• TASK OBJECTIVE: Find every line in the records below that holds the word "eapply", and copy each one.
RECORDS Block Start
(** C4, as the code has it.  On any numbers, binary64 included, every ring
    that [getBackground] returns is its top, right, bottom and left edge in
    this order.  The top edge, and so the ring, starts at (slice west,
    north) when [ln <= ln + stepLong]; the right edge starts at (slice
    east, north) and the left edge at (slice west, south) when south is
    not above north.  The left edge climbs by [stepLat] while the latitude
    is not above north, and its last point is the last point of the ring:
    a point (slice west, lt) with [lt <= north] and not
    [lt + stepLat <= north].  It is the start of the ring when the steps
    land on north, as
    in [getBackground(10, 10, -10, -10)], where the start is repeated; it
    is a point short of north when they do not, as in
    [getBackground(-31.8, 10, -89.9, -10)], whose left edge is the point at
    south alone.  In the same way the right edge ends at (slice east, lt)
    with [lt >= south] and not [lt - stepLat >= south], which is (slice
    east, south) only when the steps land on south: in
    [getBackground(89.9, 10, 31.8, -10)] the right edge is the point at
    north alone. *)
Theorem ring_ends_with_its_left_edge :
  (∀ (N : Number) (fuel : nat) (north east south west : num N)
     (mp : list (Polygon (num N))),
     getBackground N fuel north east south west = Some mp →
     let north' := nudge_north N north in
     let south' := nudge_south N south in
     let stepLat := initial_stepLat N north' south' in
     ∃ sls : list (num N * num N * list (Point (num N))),
       mp = (λ sl, [Some (slice_ring N sl)]) <$> sls ∧
       Forall
         (λ sl,
            let ln := slice_west N sl in
            let east_of := add N ln (slice_width N sl) in
            ∃ top right bottom left : list (Point (num N)),
              slice_ring N sl = top ++ right ++ bottom ++ left ∧
              top_edge N fuel north' ln (slice_width N sl) = Some top ∧
              right_edge N fuel north' south' stepLat ln (slice_width N sl)
              = Some right ∧
              bottom_edge N fuel south' ln (slice_width N sl) = Some bottom ∧
              left_edge N fuel north' south' stepLat ln = Some left ∧
              list.head top
              = (if leb N ln east_of then Some (pt ln north') else None) ∧
              list.head right
              = (if leb N south' north'
                 then Some (pt east_of north') else None) ∧
              list.head bottom
              = (if leb N ln east_of then Some (pt east_of south') else None) ∧
              list.head left
              = (if leb N south' north' then Some (pt ln south') else None) ∧
              (∀ p, list.last right = Some p →
                 ∃ lt, p = pt east_of lt ∧ leb N south' lt = true ∧
                       leb N south' (sub N lt stepLat) = false) ∧
              (∀ p, list.last left = Some p →
                 ∃ lt, p = pt ln lt ∧ leb N lt north' = true ∧
                       leb N (add N lt stepLat) north' = false) ∧
              (leb N ln east_of = true →
               list.head (slice_ring N sl) = Some (pt ln north')) ∧
              (∀ p, list.last left = Some p →
                 list.last (slice_ring N sl) = Some p))
         sls) ∧
  (∀ k : nat,
     getBackground B (k + 6) 10%float 10%float (-10)%float (-10)%float
     = Some [[Some small_ring]] ∧
     list.head small_ring = Some (pt (-10)%float 10%float) ∧
     list.last small_ring = Some (pt (-10)%float 10%float) ∧
     left_edge B (k + 6) 10%float (-10)%float 20%float (-10)%float
     = Some [pt (-10)%float (-10)%float; pt (-10)%float 10%float]) ∧
  (∀ k : nat,
     ∃ ring,
       getBackground B (k + 6) low_north 10%float low_south (-10)%float
       = Some [[Some ring]] ∧
       list.head ring = Some (pt (-10)%float low_north) ∧
       list.last ring = Some (pt (-10)%float low_south) ∧
       left_edge B (k + 6) low_north low_south
         (initial_stepLat B low_north low_south) (-10)%float
       = Some [pt (-10)%float low_south] ∧
       leb B low_south low_north = true ∧
       leb B (add B low_south (initial_stepLat B low_north low_south))
         low_north
       = false) ∧
  (∀ k : nat,
     ∃ ring,
       getBackground B (k + 6) high_north 10%float high_south (-10)%float
       = Some [[Some ring]] ∧
       list.head ring = Some (pt (-10)%float high_north) ∧
       list.last ring = Some (pt (-10)%float high_north) ∧
       right_edge B (k + 6) high_north high_south
         (initial_stepLat B high_north high_south) (-10)%float 20%float
       = Some [pt 10%float high_north] ∧
       leb B high_south high_north = true ∧
       leb B high_south
         (sub B high_north (initial_stepLat B high_north high_south))
       = false).
Proof.
  split_and!.
  - intros N fuel north east south west mp Hmp north' south' stepLat.
    apply getBackground_inv in Hmp as (sls & Hsls & ->).
    exists sls. split; [done|].
    apply slices_shape in Hsls as (_ & _ & _ & Hall & _).
    eapply Forall_impl; [|exact Hall]. intros sl [_ Hring]. cbv zeta.
    apply ring_of_edges in Hring
      as (top & right & bottom & left & Hparts & Htop & Hright & Hbottom
          & Hleft & Hht & Hhr & Hhb & Hhl & Hlr & Hll).
    exists top, right, bottom, left.
    do 11 (split; [done|]). rewrite Hparts. split.
    + intros Hle. by rewrite head_app, Hht, Hle.
    + intros p Hp. by rewrite !app_assoc, last_app, Hp.
  - intros k. assert (6 ≤ k + 6)%nat as Hle by lia.
    split; [by apply (getBackground_fuel_mono B 6 _ _ _ _ _ _ Hle)|].
    do 2 (split; [reflexivity|]).
    by apply (edge_fuel_mono _ 6 _ _ _ _ _ Hle).
  - intros k. assert (6 ≤ k + 6)%nat as Hle by lia.
    destruct low_box_run as (ring & Hmp & Hhead & Hlast & _ & Hleft).
    destruct low_high_facts as (Hl1 & Hl2 & _).
    exists ring.
    split; [exact (getBackground_fuel_mono B 6 _ _ _ _ _ _ Hle Hmp)|].
    split; [exact Hhead|]. split; [exact Hlast|].
    split; [|exact (conj Hl1 Hl2)].
    unfold left_edge in *. exact (edge_fuel_mono _ 6 _ _ _ _ _ Hle Hleft).
  - intros k. assert (6 ≤ k + 6)%nat as Hle by lia.
    destruct high_box_run as (ring & Hmp & Hhead & Hlast & Hright & _).
    destruct low_high_facts as (_ & _ & Hh1 & Hh2).
    exists ring.
    split; [exact (getBackground_fuel_mono B 6 _ _ _ _ _ _ Hle Hmp)|].
    split; [exact Hhead|]. split; [exact Hlast|].
    split; [|exact (conj Hh1 Hh2)].
    unfold right_edge in *. exact (edge_fuel_mono _ 6 _ _ _ _ _ Hle Hright).
Qed.

(** C1, refuted: on binary64 numbers [getBackground(50, 100, -50, -100.5)]
    returns four polygons where [ceil((100 - (-100.5)) / 90)] is 3, and its
    slices are not of one width: three steps of [stepLong] from west reach
    a longitude still below 100, from where a fourth slice of the width
    that is left, less than [stepLong], is cut. *)
Lemma binary64_four_slices_for_three_sections :
  ceil B (div B (sub B 100%float remainder_west) 90%float) = 3%float ∧
  (length <$> getBackground B 19 50%float 100%float (-50)%float remainder_west
   = Some 4%nat) ∧
  (fmap (M := list) (slice_west B) <$>
     background_slices B 19 50%float 100%float (-50)%float remainder_west
   = Some remainder_bounds) ∧
  (fmap (M := list) (slice_width B) <$>
     background_slices B 19 50%float 100%float (-50)%float remainder_west
   = Some remainder_widths) ∧
  ltb B remainder_last 100%float = true ∧
  ltb B (sub B 100%float remainder_last) remainder_step = true.
Proof. repeat split; vm_compute; reflexivity. Qed.
(** ** syst_breakdown.py: the whole run *)
Section WholeRun.
Import Py SystBreakdown Spec Closed Report.
Context (glob : string → list string).
Context (read_vars : string → string → string → list variable).

(** [load_poi_data] prints nothing. *)
Lemma load_poi_data_logs (fnames : dict string) wsname ssname poi_list :
  Forall (λ e : effect, ∃ lvl m, e = Log lvl m)
    (trace (load_poi_data read_vars fnames wsname ssname poi_list)).
Proof.
  unfold load_poi_data. rewrite load_files_loop.
  destruct (list_find _ fnames) as [[i [g' f']]|].
  { apply Forall_singleton. by eauto. }
  apply trace_bind_Forall; [apply Forall_nil_2|]. intros tmp.
  apply trace_bind_Forall; [apply dict_get_quiet|]. intros base.
  apply for_each_trace_Forall. intros pd pname.
  apply trace_bind_Forall; [|intros groups; apply Forall_nil_2].
  apply for_each_trace_Forall. intros groups gname.
  apply trace_bind_Forall; [apply dict_get_quiet|]. intros pois.
  apply trace_bind_Forall; [apply dict_get_quiet|]. intros poi.
  apply Forall_nil_2.
Qed.

Lemma load_poi_data_returns_base (fnames : dict string) wsname ssname
    poi_list poi_data :
  result (load_poi_data read_vars fnames wsname ssname poi_list)
  = Return poi_data →
  "Base" ∈ keys fnames.
Proof.
  unfold load_poi_data. rewrite load_files_loop.
  destruct (list_find _ fnames) as [[i [g' f']]|]; [done|].
  rewrite bind_Run_Return. cbn [result].
  destruct (dict_lookup fnames "Base") as [base_fname|] eqn:Hbase.
  { intros _. apply dict_lookup_is_Some. by rewrite Hbase. }
  rewrite dict_get_None; [done|]. by apply load_files_lookup_None.
Qed.

(** X18. [main] prints the report in full or not at all.  Either the file
    names are found, the data loads and passes the consistency check
    without a division by zero, and the impacts are computed without an
    overflow: then [main] returns, and what it has logged and printed is
    the warnings of the check, the warnings of the impacts and then every
    line of the report; or [main] ends with an exception or an exit, and
    it has printed nothing. *)
Theorem main_reports_in_full_or_not_at_all (args : arguments) :
  (∃ fnames poi_data impacts,
     result (get_fnames glob (input args)) = Return fnames ∧
     result (load_poi_data read_vars fnames (ws args) (ss args)
               (poi_list_of (poi args))) = Return poi_data ∧
     result (check_fit_results poi_data 0.5) = Return () ∧
     result (compute_impacts poi_data) = Return impacts ∧
     Forall (λ e : effect, ∃ lvl m, e = Log lvl m)
       (trace (check_fit_results poi_data 0.5)
        ++ trace (compute_impacts poi_data)) ∧
     main glob read_vars args
     = Run (trace (check_fit_results poi_data 0.5)
            ++ trace (compute_impacts poi_data)
            ++ (Print <$> report poi_data))
           (Return ())) ∨
  ((∃ f, result (main glob read_vars args) = Abort f) ∧
   Forall (λ e : effect, ∃ lvl m, e = Log lvl m)
     (trace (main glob read_vars args))).
Proof.
  unfold main. pose proof (get_fnames_trace glob (input args)) as Hquiet.
  destruct (result (get_fnames glob (input args))) as [fnames|f] eqn:Hget.
  2:{ right. rewrite (bind_aborts _ _ f Hget), Hquiet.
      split; [by eauto|apply Forall_nil_2]. }
  rewrite (bind_returns _ _ fnames Hget), Hquiet. cbn [app]. cbn zeta.
  pose proof (load_poi_data_logs fnames (ws args) (ss args)
                (poi_list_of (poi args))) as Hload.
  destruct (result (load_poi_data read_vars fnames (ws args) (ss args)
                      (poi_list_of (poi args))))
    as [poi_data|f] eqn:Hret.
  2:{ right. rewrite (bind_aborts _ _ f Hret). by eauto. }
  rewrite (bind_returns _ _ poi_data Hret).
  rewrite (load_poi_data_silent read_vars _ _ _ _ poi_data Hret).
  cbn [app].
  pose proof (check_fit_results_logs poi_data 0.5) as Hcheck.
  destruct (result (check_fit_results poi_data 0.5)) as [[]|f] eqn:Hok.
  2:{ right. rewrite (bind_aborts _ _ f Hok). by eauto. }
  rewrite (bind_returns _ _ () Hok).
  assert (well_formed poi_data) as Hwf.
  { eapply (load_poi_data_well_formed read_vars); [|done].
    by eapply load_poi_data_returns_base. }
  pose proof (compute_impacts_logs poi_data) as Hlogs.
  destruct (compute_impacts_returns_or_overflows poi_data Hwf)
    as [[_ [impacts Himpacts]]|[_ Hov]].
  - left. exists fnames, poi_data, impacts. split_and!; [done..| |].
    { apply Forall_app. by split. }
    rewrite (bind_returns _ _ impacts Himpacts).
    by rewrite (print_syst_breakdown_closed poi_data impacts Hwf Himpacts).
  - right. rewrite (bind_aborts _ _ _ Hov). cbn [trace result].
    split; [by eauto|]. apply Forall_app. by split.
Qed.

End WholeRun.

(** ** syst_breakdown.py: when the consistency check returns *)
Section CheckOutcome.
Import Py SystBreakdown Spec Closed.

(** A POI does not make the check divide by zero: its reference scale, as
    the check computes it, is not a zero, or it has no group besides
    [Base]. *)
Lemma divides_by_zero_false (groups : dict POI) (base_poi : POI) :
  dict_lookup groups "Base" = Some base_poi →
  divides_by_zero groups = false ↔
  (base_scale base_poi =? 0)%float = false ∨
  ∀ gname, gname ∈ keys groups → gname = "Base".
Proof.
  intros Hbase. unfold divides_by_zero, base_of. rewrite Hbase.
  change (default (POI_init "" 0 0 0) (Some base_poi)) with base_poi.
  rewrite andb_false_iff, bool_decide_eq_false, Exists_exists.
  split; (intros [Hscale|Hnone]; [by left|right]).
  - intros gname Hin. destruct (decide (gname = "Base")); [done|].
    destruct Hnone. by exists gname.
  - intros (gname & Hin & Hne). by apply Hne, Hnone.
Qed.

(** X19. On well-formed POI data, [check_fit_results] either returns or
    raises [ZeroDivisionError], and it returns exactly when every POI has
    a reference scale that is not a zero, or no group besides [Base].  The
    scale is the one the check computes, in floats: the half-sum of the
    magnitudes of the baseline errors, which is a zero also for errors
    that are not, when it rounds to zero.  A baseline whose scale is a zero
    is harmless as long as no alternative fit is compared with it. *)
Theorem check_fit_results_returns_iff (poi_data : dict (dict POI))
    tolerance :
  well_formed poi_data →
  (result (check_fit_results poi_data tolerance) = Return () ∨
   result (check_fit_results poi_data tolerance) = Raise ZeroDivisionError) ∧
  (result (check_fit_results poi_data tolerance) = Return () ↔
   ∀ pname groups base_poi,
     dict_lookup poi_data pname = Some groups →
     dict_lookup groups "Base" = Some base_poi →
     (base_scale base_poi =? 0)%float = false ∨
     ∀ gname, gname ∈ keys groups → gname = "Base").
Proof.
  intros Hwf.
  assert ((∀ pname, pname ∈ keys poi_data →
             divides_by_zero (groups_of poi_data pname) = false) ↔
          ∀ pname groups base_poi,
            dict_lookup poi_data pname = Some groups →
            dict_lookup groups "Base" = Some base_poi →
            (base_scale base_poi =? 0)%float = false ∨
            ∀ gname, gname ∈ keys groups → gname = "Base") as Hiff.
  { split.
    - intros Hall pname groups base_poi Hgroups Hbase.
      apply (divides_by_zero_false groups base_poi Hbase).
      assert (groups_of poi_data pname = groups) as <-.
      { unfold groups_of. by rewrite Hgroups. }
      apply Hall, dict_lookup_is_Some. by rewrite Hgroups.
    - intros Hall pname [groups Hgroups]%dict_lookup_is_Some.
      destruct (Hwf pname groups Hgroups) as [_ [base_poi Hbase]].
      assert (groups_of poi_data pname = groups) as ->.
      { unfold groups_of. by rewrite Hgroups. }
      apply (divides_by_zero_false groups base_poi Hbase). by eapply Hall. }
  destruct (check_fit_results_result poi_data tolerance Hwf)
    as [[Hall Hret]|[(pname & Hin & Hdiv) Hraise]].
  - split; [by left|]. split; [intros _; by apply (proj1 Hiff)|done].
  - split; [by right|]. rewrite Hraise. split; [done|].
    intros Hall. destruct Hiff as [_ Hback].
    by rewrite (Hback Hall pname Hin) in Hdiv.
Qed.

End CheckOutcome.

(** A baseline with the errors (5e-324, 0) and one group: the scale rounds
    to zero. *)
Lemma check_fit_results_returns_iff_witness :
  (Py.result (SystBreakdown.check_fit_results Examples.denormal_poi_data
                0.5) = Py.Return () ∨
   Py.result (SystBreakdown.check_fit_results Examples.denormal_poi_data
                0.5) = Py.Raise Py.ZeroDivisionError) ∧
  (Py.result (SystBreakdown.check_fit_results Examples.denormal_poi_data
                0.5) = Py.Return () ↔
   ∀ pname groups base_poi,
     Py.dict_lookup Examples.denormal_poi_data pname = Some groups →
     Py.dict_lookup groups "Base" = Some base_poi →
     (Spec.base_scale base_poi =? 0)%float = false ∨
     ∀ gname, gname ∈ Py.keys groups → gname = "Base").
Proof.
  apply (check_fit_results_returns_iff Examples.denormal_poi_data 0.5).
  by apply well_formed_one_poi.
Defined.

(** ** syst_breakdown.py: the allow-list of POIs *)
Section AllowList.
Import Py SystBreakdown Spec.

Lemma startswith_comma c s :
  startswith "," (String c s) = bool_decide (","%char = c).
Proof. cbn [startswith]. by rewrite andb_true_r. Qed.

Lemma join_cons_cons sep x y l :
  join sep (x :: y :: l) = x +:+ sep +:+ join sep (y :: l).
Proof. reflexivity. Qed.

Lemma join_split_comma piece s :
  join "," (split_sep_go "," 0 piece s) = piece +:+ s.
Proof.
  revert piece. induction s as [|c s IH]; intros piece.
  { by rewrite app_empty_r. }
  cbn [split_sep_go]. rewrite startswith_comma.
  case_bool_decide as Hc.
  - subst c. cbn [String.length Nat.sub].
    destruct (split_sep_go_cons "," 0 "" s) as (p & ps & Heq).
    pose proof (IH "") as Hrest. rewrite Heq in *.
    by rewrite join_cons_cons, Hrest.
  - by rewrite IH, app_assoc_string.
Qed.

Lemma split_comma_free piece s name :
  contains "," piece = false →
  name ∈ split_sep_go "," 0 piece s → contains "," name = false.
Proof.
  revert piece. induction s as [|c s IH]; intros piece Hpiece.
  { by intros ->%list_elem_of_singleton. }
  cbn [split_sep_go]. rewrite startswith_comma.
  case_bool_decide as Hc.
  - cbn [String.length Nat.sub].
    intros [->|Hin]%elem_of_cons; [done|]. by apply (IH "").
  - apply IH. rewrite contains_char_app, Hpiece.
    cbn [contains startswith orb]. rewrite andb_true_r, orb_false_r.
    by apply bool_decide_false.
Qed.

(** X20. The allow-list [main] builds from the [-p] argument: it is empty
    exactly when the argument is empty (no [-p]: every [mu_] variable is a
    POI); otherwise its names joined by commas give back the argument, and
    no name holds a comma. *)
Theorem poi_list_of_commas (poi : string) :
  (poi_list_of poi = [] ↔ poi = "") ∧
  join "," (poi_list_of poi) = poi ∧
  ∀ name, name ∈ poi_list_of poi → contains "," name = false.
Proof.
  unfold poi_list_of. case_bool_decide as Hpoi.
  - subst poi. split; [done|]. split; [done|].
    by intros name ?%elem_of_nil.
  - split_and!.
    + split; [|done]. intros Hnil.
      destruct (split_sep_go_cons "," 0 "" poi) as (p & ps & Heq).
      by rewrite Heq in Hnil.
    + apply join_split_comma.
    + intros name. by apply split_comma_free.
Qed.

End AllowList.

(** ** syst_breakdown.py: how a run can end *)
Section RunOutcome.
Import Py SystBreakdown Spec Closed Report.
Context (glob : string → list string).
Context (read_vars : string → string → string → list variable).






End RunOutcome.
RECORDS Block End
• SOLUTION FOR THIS TASK:
    eapply Forall_impl; [|exact Hall]. intros sl [_ Hring]. cbv zeta.
  { eapply (load_poi_data_well_formed read_vars); [|done].
    by eapply load_poi_data_returns_base. }
      apply (divides_by_zero_false groups base_poi Hbase). by eapply Hall. }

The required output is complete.